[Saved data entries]
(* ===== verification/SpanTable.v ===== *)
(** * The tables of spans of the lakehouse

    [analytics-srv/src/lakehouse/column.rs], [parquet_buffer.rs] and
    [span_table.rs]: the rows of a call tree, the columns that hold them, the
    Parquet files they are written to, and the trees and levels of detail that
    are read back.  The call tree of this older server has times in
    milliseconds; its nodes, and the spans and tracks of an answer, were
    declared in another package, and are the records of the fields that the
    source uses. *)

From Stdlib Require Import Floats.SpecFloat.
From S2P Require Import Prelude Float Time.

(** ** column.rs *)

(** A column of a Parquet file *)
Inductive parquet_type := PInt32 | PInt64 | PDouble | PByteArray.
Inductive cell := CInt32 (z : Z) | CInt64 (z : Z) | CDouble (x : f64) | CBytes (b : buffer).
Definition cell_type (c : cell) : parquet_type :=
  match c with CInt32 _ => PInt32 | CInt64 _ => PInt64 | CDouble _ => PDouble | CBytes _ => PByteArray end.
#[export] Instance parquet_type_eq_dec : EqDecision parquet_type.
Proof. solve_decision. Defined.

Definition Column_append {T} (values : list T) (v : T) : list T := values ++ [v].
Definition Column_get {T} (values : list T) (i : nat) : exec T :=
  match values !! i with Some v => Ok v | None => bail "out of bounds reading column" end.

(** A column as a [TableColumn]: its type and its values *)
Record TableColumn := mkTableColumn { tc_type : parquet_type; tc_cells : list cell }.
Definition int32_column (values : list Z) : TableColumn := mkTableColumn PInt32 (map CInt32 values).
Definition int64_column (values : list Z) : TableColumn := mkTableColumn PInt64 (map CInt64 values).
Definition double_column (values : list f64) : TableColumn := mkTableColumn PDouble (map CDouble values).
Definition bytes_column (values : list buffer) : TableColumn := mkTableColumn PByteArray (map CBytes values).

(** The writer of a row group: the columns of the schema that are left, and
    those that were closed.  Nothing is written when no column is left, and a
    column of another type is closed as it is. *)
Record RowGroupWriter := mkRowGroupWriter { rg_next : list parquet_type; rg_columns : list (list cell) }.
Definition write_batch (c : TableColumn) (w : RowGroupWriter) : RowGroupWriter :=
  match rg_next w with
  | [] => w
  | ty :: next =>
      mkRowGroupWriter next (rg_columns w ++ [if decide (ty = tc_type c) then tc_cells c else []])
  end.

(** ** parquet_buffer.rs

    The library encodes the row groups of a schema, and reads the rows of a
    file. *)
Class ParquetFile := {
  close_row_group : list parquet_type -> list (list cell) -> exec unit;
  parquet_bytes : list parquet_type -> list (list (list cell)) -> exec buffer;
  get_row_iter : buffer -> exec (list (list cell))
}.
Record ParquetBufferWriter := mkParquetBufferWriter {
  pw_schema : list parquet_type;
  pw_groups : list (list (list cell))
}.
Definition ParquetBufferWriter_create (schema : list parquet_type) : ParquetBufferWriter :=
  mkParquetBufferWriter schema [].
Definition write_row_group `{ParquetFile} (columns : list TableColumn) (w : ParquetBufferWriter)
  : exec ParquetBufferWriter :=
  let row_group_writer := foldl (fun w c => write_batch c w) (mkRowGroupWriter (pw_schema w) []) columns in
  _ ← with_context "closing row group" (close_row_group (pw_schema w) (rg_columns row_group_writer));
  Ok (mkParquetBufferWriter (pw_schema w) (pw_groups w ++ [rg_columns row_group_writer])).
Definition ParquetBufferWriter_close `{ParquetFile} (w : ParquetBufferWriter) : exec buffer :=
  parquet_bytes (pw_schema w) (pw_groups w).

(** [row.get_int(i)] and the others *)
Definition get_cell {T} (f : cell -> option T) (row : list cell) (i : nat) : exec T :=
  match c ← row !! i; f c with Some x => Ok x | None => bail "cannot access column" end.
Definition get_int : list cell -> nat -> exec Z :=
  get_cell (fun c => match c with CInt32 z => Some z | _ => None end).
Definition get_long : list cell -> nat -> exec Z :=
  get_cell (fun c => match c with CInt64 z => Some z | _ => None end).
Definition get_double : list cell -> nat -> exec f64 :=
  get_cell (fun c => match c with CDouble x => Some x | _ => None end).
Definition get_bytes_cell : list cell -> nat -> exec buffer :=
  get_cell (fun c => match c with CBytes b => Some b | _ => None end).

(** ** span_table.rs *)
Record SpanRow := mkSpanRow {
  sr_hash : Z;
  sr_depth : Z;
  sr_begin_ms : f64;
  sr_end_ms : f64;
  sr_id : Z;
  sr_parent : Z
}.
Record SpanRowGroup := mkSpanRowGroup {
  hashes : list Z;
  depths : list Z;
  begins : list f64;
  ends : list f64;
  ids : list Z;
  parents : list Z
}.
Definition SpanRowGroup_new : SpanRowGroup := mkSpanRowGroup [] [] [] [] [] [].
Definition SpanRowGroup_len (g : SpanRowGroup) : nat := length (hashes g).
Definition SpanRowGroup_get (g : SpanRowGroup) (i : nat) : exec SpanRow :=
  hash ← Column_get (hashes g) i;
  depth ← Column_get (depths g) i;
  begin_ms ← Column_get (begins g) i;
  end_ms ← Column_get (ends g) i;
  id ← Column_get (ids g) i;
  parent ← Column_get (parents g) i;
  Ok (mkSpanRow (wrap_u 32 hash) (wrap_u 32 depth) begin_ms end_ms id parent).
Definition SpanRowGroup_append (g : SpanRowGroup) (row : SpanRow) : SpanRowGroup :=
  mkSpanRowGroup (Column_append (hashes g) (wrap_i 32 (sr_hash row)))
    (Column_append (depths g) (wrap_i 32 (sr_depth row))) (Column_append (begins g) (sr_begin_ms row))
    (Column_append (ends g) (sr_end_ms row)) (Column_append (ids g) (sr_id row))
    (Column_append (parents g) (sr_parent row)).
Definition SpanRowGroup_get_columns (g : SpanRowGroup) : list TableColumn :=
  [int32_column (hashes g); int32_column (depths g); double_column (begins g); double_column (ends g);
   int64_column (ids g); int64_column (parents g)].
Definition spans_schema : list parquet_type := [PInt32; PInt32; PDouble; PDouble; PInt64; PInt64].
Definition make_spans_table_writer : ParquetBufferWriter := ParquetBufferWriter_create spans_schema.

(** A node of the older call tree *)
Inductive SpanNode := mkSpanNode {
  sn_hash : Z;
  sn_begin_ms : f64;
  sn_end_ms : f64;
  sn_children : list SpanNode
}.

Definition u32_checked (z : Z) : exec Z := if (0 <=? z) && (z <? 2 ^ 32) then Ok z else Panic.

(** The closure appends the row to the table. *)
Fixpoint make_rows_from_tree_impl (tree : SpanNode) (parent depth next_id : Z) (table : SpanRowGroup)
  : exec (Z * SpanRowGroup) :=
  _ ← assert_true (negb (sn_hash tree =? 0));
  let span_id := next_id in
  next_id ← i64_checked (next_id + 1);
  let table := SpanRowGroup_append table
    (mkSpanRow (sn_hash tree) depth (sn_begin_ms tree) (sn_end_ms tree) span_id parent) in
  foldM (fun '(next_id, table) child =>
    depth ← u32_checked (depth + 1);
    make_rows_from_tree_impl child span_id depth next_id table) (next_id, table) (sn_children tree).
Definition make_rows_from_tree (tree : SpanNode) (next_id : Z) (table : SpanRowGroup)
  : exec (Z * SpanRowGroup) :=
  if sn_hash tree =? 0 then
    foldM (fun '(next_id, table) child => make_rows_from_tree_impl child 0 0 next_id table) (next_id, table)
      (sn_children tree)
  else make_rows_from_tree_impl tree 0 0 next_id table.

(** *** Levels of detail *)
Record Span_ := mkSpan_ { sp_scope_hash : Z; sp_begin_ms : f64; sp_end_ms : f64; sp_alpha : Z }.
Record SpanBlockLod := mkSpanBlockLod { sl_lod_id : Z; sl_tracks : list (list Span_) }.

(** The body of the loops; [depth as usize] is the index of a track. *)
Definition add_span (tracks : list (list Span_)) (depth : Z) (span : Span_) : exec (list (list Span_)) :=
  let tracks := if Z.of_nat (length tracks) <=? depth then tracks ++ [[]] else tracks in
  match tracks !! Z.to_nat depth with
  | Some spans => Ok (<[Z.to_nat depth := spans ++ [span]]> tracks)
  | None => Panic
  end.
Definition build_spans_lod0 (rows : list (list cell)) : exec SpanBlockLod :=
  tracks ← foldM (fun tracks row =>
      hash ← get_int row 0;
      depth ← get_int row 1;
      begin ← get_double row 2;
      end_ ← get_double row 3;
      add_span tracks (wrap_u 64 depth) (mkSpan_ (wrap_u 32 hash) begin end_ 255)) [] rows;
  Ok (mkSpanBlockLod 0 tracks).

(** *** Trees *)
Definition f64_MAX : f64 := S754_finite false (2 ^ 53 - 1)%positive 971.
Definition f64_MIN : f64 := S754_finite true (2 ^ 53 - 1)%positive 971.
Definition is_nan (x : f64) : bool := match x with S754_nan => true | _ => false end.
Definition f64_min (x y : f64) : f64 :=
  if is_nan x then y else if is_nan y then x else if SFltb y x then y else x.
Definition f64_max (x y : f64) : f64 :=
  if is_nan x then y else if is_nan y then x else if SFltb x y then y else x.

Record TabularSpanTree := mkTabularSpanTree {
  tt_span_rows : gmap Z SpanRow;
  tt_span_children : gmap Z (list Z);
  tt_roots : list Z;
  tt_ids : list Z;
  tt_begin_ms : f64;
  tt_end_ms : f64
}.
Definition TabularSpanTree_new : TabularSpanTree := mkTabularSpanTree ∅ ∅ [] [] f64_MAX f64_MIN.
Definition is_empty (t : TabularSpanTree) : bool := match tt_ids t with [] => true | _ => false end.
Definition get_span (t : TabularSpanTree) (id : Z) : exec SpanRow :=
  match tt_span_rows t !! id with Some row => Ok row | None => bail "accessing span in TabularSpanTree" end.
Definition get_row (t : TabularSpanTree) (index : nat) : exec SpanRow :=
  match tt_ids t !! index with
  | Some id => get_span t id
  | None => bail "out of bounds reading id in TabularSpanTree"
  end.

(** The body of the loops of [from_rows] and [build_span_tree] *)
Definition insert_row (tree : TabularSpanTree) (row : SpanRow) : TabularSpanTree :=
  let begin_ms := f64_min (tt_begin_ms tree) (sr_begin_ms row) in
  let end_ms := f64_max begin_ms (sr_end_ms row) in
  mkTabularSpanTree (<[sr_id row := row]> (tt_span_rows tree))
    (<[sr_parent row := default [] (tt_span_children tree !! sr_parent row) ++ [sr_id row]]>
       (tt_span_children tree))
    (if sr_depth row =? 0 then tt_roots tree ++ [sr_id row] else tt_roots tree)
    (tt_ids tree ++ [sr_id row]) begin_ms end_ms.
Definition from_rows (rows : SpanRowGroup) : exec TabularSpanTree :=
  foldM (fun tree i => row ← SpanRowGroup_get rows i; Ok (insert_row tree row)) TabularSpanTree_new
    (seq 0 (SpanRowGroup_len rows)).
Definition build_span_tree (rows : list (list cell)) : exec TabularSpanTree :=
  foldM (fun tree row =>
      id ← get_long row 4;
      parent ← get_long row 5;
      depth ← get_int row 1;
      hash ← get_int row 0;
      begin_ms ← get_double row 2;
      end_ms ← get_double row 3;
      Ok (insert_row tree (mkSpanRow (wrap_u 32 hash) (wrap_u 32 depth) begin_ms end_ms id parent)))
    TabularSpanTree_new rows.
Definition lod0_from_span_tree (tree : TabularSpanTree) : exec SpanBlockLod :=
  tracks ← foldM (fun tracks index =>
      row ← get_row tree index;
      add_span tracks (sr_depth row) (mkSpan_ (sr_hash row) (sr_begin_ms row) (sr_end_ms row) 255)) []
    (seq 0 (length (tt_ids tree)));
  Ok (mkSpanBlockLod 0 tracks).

--

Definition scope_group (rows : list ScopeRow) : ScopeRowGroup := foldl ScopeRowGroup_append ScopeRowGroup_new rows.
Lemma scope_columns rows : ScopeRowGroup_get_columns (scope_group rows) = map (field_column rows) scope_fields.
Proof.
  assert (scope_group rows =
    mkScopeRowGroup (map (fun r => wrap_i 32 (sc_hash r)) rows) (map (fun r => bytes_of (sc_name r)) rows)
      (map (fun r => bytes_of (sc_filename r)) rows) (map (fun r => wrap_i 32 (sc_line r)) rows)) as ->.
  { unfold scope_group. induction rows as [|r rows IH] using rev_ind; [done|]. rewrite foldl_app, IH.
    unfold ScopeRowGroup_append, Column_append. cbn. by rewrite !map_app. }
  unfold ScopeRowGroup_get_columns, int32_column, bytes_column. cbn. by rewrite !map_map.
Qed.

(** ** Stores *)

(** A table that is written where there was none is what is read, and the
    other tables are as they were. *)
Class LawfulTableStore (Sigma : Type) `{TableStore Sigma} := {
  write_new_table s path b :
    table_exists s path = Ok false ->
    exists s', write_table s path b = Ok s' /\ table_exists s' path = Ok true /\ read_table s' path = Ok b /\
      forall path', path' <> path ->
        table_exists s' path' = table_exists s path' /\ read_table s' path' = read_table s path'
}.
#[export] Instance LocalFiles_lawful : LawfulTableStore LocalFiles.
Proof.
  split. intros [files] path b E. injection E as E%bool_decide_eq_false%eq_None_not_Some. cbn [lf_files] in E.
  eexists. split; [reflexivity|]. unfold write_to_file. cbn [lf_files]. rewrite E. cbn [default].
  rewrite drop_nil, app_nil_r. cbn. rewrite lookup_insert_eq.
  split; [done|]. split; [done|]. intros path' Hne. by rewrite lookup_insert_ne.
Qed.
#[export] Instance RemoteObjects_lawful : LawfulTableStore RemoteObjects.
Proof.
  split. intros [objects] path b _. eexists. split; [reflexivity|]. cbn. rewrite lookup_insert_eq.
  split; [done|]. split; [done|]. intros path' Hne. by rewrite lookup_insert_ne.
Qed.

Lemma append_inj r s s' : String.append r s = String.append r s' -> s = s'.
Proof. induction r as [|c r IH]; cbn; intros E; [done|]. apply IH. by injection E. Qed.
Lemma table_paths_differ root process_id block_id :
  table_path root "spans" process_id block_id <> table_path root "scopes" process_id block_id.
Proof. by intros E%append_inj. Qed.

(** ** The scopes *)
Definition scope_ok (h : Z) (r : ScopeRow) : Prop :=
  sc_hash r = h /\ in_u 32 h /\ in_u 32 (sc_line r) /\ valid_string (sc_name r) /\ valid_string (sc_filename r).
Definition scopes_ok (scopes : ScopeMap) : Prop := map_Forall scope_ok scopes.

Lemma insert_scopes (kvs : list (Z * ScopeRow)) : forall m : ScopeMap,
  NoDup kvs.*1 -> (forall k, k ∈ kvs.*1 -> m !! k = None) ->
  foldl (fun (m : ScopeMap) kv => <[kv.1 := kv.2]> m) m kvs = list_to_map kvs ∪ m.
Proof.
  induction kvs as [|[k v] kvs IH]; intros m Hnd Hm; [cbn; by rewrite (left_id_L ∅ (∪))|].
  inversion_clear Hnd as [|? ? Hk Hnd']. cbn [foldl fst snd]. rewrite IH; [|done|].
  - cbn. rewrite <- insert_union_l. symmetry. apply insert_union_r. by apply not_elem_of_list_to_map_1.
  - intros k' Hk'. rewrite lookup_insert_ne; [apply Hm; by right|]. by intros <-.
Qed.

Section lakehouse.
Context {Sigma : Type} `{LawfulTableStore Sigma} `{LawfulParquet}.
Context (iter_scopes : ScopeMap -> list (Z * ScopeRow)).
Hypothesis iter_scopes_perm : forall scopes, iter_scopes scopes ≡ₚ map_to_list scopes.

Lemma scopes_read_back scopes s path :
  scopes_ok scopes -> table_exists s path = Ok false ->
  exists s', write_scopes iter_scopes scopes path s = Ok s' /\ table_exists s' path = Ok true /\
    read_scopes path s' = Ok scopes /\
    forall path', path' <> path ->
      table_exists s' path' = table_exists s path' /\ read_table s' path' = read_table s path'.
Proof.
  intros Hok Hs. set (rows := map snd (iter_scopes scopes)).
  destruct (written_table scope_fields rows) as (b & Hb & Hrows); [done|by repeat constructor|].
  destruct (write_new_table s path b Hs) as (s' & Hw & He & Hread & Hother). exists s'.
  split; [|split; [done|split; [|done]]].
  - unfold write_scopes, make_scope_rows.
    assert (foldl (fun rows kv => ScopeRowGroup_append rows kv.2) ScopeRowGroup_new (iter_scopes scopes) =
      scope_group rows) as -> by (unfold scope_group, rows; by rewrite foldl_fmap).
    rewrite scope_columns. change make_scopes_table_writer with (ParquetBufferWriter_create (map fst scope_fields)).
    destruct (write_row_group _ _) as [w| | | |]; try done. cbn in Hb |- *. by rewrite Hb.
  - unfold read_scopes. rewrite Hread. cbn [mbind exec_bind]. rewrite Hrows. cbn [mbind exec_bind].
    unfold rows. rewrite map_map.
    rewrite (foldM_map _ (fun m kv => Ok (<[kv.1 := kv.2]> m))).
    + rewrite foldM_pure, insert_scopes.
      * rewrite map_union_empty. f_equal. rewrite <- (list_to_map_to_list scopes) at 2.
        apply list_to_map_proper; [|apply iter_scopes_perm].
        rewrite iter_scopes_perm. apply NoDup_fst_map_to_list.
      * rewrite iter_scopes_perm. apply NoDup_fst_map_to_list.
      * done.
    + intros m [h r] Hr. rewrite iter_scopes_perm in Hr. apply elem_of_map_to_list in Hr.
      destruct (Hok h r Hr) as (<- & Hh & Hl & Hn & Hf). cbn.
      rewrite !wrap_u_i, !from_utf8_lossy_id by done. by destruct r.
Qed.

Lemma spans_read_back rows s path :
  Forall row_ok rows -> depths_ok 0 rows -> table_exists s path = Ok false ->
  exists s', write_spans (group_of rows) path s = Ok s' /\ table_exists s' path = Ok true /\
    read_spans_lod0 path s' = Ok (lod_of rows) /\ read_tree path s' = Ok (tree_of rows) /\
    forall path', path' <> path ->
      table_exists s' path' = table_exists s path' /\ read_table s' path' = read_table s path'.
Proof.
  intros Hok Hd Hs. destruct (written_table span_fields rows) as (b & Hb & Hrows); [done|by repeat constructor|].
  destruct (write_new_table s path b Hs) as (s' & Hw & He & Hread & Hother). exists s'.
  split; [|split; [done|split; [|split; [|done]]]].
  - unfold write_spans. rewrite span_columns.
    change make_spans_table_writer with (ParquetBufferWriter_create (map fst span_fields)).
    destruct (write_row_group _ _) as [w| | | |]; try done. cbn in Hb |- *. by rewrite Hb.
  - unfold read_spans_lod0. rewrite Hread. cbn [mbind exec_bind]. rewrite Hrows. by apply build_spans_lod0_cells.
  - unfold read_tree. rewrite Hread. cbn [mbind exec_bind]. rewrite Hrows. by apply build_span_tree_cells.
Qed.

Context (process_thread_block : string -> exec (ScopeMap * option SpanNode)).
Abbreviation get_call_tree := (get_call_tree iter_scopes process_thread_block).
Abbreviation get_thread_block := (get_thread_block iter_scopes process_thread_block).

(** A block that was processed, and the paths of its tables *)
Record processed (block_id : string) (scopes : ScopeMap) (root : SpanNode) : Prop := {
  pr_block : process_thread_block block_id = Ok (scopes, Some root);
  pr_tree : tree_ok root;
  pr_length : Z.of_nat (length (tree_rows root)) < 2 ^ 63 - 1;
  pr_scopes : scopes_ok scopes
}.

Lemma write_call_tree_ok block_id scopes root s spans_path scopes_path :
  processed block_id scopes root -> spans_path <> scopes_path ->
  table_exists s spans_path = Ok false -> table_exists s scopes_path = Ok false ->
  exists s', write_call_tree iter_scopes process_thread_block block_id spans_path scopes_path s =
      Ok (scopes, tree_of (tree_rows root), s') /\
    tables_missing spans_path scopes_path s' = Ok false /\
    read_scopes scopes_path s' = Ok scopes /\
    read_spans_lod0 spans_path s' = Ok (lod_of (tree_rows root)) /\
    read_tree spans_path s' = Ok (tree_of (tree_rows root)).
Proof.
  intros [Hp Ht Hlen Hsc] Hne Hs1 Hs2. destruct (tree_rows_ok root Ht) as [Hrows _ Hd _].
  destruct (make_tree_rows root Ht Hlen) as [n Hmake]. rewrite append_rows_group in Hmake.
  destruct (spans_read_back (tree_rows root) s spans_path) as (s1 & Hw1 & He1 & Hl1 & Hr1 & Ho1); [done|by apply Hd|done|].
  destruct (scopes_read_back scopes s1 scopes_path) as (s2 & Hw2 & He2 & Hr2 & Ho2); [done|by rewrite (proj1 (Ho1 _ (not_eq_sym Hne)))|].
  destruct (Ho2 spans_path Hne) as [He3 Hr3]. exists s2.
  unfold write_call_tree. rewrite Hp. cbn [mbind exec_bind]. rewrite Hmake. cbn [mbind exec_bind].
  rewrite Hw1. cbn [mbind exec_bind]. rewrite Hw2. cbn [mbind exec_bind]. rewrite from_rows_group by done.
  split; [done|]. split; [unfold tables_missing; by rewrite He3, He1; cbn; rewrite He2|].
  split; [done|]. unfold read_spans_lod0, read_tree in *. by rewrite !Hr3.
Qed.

Task goal => Every line above from the line with "(* ===== verification/SpanTable.v ===== *)" to the line with "Definition cell_type (c", both included, must be reproduced exactly, and no other line may appear.

Output for this exercise =>
(* ===== verification/SpanTable.v ===== *)
(** * The tables of spans of the lakehouse

    [analytics-srv/src/lakehouse/column.rs], [parquet_buffer.rs] and
    [span_table.rs]: the rows of a call tree, the columns that hold them, the
    Parquet files they are written to, and the trees and levels of detail that
    are read back.  The call tree of this older server has times in
    milliseconds; its nodes, and the spans and tracks of an answer, were
    declared in another package, and are the records of the fields that the
    source uses. *)

From Stdlib Require Import Floats.SpecFloat.
From S2P Require Import Prelude Float Time.

(** ** column.rs *)

(** A column of a Parquet file *)
Inductive parquet_type := PInt32 | PInt64 | PDouble | PByteArray.
Inductive cell := CInt32 (z : Z) | CInt64 (z : Z) | CDouble (x : f64) | CBytes (b : buffer).
Definition cell_type (c : cell) : parquet_type :=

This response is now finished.